_Exercise_
How many lines in the records below contain "EqDecision"? Reply with the number alone.

==== Exercise materials ====

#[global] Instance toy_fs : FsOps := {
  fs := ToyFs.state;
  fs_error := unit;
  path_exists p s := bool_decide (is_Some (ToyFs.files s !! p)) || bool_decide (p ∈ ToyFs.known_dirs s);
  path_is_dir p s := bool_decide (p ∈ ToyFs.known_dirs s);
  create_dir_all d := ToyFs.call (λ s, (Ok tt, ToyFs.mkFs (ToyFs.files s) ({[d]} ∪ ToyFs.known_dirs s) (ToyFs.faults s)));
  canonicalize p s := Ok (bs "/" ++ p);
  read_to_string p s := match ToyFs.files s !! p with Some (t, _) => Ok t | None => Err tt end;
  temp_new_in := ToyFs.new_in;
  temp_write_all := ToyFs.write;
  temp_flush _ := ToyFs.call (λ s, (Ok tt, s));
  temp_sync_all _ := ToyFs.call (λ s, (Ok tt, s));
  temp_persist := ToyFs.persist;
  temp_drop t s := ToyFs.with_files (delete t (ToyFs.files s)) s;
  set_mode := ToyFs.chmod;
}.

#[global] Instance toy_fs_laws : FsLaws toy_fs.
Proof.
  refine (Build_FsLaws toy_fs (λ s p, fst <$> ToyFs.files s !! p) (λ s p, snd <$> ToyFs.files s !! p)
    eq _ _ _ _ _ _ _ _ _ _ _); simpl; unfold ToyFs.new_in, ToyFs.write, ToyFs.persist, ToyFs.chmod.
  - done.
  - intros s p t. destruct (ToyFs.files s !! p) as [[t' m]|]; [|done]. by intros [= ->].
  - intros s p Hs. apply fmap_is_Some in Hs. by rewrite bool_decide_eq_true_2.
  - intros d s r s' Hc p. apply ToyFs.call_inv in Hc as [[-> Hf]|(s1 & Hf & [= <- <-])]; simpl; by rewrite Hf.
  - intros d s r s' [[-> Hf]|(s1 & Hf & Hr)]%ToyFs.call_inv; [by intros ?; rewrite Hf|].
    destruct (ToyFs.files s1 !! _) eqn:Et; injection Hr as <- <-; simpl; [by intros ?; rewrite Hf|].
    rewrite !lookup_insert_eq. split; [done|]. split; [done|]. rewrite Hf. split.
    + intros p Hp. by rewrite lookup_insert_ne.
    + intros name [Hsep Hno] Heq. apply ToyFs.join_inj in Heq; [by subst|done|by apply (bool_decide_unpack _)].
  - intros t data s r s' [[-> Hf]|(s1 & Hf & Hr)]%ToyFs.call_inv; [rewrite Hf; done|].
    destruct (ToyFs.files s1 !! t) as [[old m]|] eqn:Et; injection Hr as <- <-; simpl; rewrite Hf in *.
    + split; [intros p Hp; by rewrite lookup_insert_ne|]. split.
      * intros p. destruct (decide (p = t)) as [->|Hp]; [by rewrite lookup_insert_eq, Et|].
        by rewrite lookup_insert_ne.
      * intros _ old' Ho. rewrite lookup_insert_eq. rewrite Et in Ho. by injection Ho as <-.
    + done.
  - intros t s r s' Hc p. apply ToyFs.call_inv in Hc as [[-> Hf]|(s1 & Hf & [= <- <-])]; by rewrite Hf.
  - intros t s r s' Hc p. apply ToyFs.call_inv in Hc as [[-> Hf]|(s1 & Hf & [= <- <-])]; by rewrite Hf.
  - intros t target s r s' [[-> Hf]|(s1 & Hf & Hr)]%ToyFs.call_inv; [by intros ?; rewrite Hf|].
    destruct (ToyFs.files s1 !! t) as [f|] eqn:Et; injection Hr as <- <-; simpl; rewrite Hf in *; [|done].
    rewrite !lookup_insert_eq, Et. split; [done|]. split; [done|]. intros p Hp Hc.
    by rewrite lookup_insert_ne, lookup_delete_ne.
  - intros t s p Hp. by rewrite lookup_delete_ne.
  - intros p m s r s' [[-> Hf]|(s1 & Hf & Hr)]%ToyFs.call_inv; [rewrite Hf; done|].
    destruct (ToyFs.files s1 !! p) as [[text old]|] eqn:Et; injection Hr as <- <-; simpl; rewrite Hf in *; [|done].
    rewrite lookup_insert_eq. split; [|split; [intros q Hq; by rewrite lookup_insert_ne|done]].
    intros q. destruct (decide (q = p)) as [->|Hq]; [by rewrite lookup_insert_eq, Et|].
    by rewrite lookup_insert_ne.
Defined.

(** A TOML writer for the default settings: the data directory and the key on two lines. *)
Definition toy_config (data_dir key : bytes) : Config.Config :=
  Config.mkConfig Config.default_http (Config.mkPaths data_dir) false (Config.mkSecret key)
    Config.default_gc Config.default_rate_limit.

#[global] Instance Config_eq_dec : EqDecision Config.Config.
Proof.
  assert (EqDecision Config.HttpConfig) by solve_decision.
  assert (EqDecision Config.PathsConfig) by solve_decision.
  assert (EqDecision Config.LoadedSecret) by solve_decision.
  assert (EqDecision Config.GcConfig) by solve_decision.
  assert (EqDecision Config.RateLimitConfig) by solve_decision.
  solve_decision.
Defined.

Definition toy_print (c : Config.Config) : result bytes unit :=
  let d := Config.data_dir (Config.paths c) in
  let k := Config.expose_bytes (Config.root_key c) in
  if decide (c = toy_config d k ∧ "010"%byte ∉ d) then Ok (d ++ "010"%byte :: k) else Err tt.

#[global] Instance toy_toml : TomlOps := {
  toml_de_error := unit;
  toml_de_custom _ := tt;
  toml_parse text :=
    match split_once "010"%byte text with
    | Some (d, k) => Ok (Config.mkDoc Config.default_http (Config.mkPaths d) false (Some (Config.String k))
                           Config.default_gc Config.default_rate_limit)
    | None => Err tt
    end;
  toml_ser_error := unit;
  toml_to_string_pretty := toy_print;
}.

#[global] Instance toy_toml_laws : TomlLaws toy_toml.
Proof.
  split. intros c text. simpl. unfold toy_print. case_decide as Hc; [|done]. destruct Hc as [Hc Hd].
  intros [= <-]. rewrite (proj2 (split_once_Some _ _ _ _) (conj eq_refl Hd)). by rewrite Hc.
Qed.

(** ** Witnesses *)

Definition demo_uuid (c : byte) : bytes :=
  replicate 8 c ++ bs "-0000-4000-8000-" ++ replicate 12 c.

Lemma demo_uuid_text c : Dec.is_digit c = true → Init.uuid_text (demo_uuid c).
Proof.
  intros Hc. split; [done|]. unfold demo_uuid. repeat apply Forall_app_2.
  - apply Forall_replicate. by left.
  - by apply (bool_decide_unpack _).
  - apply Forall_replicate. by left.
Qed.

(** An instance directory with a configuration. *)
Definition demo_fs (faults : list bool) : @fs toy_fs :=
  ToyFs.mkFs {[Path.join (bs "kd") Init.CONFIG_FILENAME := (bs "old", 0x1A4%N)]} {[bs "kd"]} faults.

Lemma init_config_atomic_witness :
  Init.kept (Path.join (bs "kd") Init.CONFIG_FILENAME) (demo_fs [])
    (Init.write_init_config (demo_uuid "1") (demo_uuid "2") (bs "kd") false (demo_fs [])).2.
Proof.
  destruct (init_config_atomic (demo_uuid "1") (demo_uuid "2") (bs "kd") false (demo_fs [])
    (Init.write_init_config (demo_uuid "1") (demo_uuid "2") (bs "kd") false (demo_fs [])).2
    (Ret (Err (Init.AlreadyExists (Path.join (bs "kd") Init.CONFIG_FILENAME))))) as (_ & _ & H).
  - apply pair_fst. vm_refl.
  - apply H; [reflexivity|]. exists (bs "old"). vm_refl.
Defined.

====
==== Exercise materials ====

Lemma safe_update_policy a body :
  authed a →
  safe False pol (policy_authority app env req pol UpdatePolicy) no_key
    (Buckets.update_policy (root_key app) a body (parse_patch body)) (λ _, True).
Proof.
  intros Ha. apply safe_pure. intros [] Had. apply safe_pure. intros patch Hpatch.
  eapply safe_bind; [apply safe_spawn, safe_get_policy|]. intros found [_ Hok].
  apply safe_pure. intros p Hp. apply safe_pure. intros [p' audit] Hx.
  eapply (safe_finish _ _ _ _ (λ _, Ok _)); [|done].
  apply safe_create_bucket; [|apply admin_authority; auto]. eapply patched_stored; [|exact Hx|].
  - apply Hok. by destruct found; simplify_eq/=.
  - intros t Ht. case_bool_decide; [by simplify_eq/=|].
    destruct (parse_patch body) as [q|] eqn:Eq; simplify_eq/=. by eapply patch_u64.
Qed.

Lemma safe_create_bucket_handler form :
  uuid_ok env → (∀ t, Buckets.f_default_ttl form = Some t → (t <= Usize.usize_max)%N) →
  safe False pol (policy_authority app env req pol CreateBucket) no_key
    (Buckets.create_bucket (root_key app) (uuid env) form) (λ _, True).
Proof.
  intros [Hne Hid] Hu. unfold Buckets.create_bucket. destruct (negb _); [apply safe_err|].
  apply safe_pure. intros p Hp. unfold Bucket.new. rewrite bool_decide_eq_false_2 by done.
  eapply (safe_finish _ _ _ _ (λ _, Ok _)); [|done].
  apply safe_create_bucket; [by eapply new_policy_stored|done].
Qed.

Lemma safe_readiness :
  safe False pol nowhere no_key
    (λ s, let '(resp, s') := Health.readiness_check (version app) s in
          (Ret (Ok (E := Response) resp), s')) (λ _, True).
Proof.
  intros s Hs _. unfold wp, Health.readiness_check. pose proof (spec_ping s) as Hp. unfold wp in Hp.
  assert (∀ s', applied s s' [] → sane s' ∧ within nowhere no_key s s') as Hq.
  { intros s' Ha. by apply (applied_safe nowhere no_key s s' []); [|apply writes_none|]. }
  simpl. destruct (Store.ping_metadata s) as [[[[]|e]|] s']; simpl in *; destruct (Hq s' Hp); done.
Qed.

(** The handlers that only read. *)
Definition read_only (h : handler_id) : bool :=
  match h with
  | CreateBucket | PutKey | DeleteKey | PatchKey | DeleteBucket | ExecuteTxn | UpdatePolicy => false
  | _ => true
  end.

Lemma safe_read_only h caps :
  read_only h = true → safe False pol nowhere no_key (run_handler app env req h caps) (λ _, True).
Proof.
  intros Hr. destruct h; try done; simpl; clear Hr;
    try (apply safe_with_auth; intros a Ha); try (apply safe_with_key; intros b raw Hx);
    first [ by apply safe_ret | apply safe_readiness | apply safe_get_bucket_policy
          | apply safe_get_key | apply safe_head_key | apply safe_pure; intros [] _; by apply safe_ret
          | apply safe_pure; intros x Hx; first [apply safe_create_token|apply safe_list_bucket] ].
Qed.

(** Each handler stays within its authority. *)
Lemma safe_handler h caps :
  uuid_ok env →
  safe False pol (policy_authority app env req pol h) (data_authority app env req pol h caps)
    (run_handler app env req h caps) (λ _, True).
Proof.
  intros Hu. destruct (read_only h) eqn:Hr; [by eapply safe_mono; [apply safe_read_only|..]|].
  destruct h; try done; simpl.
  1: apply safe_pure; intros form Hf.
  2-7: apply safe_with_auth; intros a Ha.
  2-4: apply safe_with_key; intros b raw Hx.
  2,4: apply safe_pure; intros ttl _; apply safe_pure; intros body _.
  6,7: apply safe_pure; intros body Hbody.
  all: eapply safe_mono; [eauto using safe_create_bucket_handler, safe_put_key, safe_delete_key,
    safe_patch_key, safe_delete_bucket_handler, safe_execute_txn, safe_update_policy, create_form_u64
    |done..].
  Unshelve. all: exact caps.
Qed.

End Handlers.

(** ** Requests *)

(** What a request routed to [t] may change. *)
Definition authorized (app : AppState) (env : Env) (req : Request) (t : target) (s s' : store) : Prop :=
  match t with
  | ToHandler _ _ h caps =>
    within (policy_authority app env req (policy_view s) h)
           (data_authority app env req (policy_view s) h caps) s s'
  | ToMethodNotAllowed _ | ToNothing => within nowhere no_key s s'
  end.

====

_Answer section_
6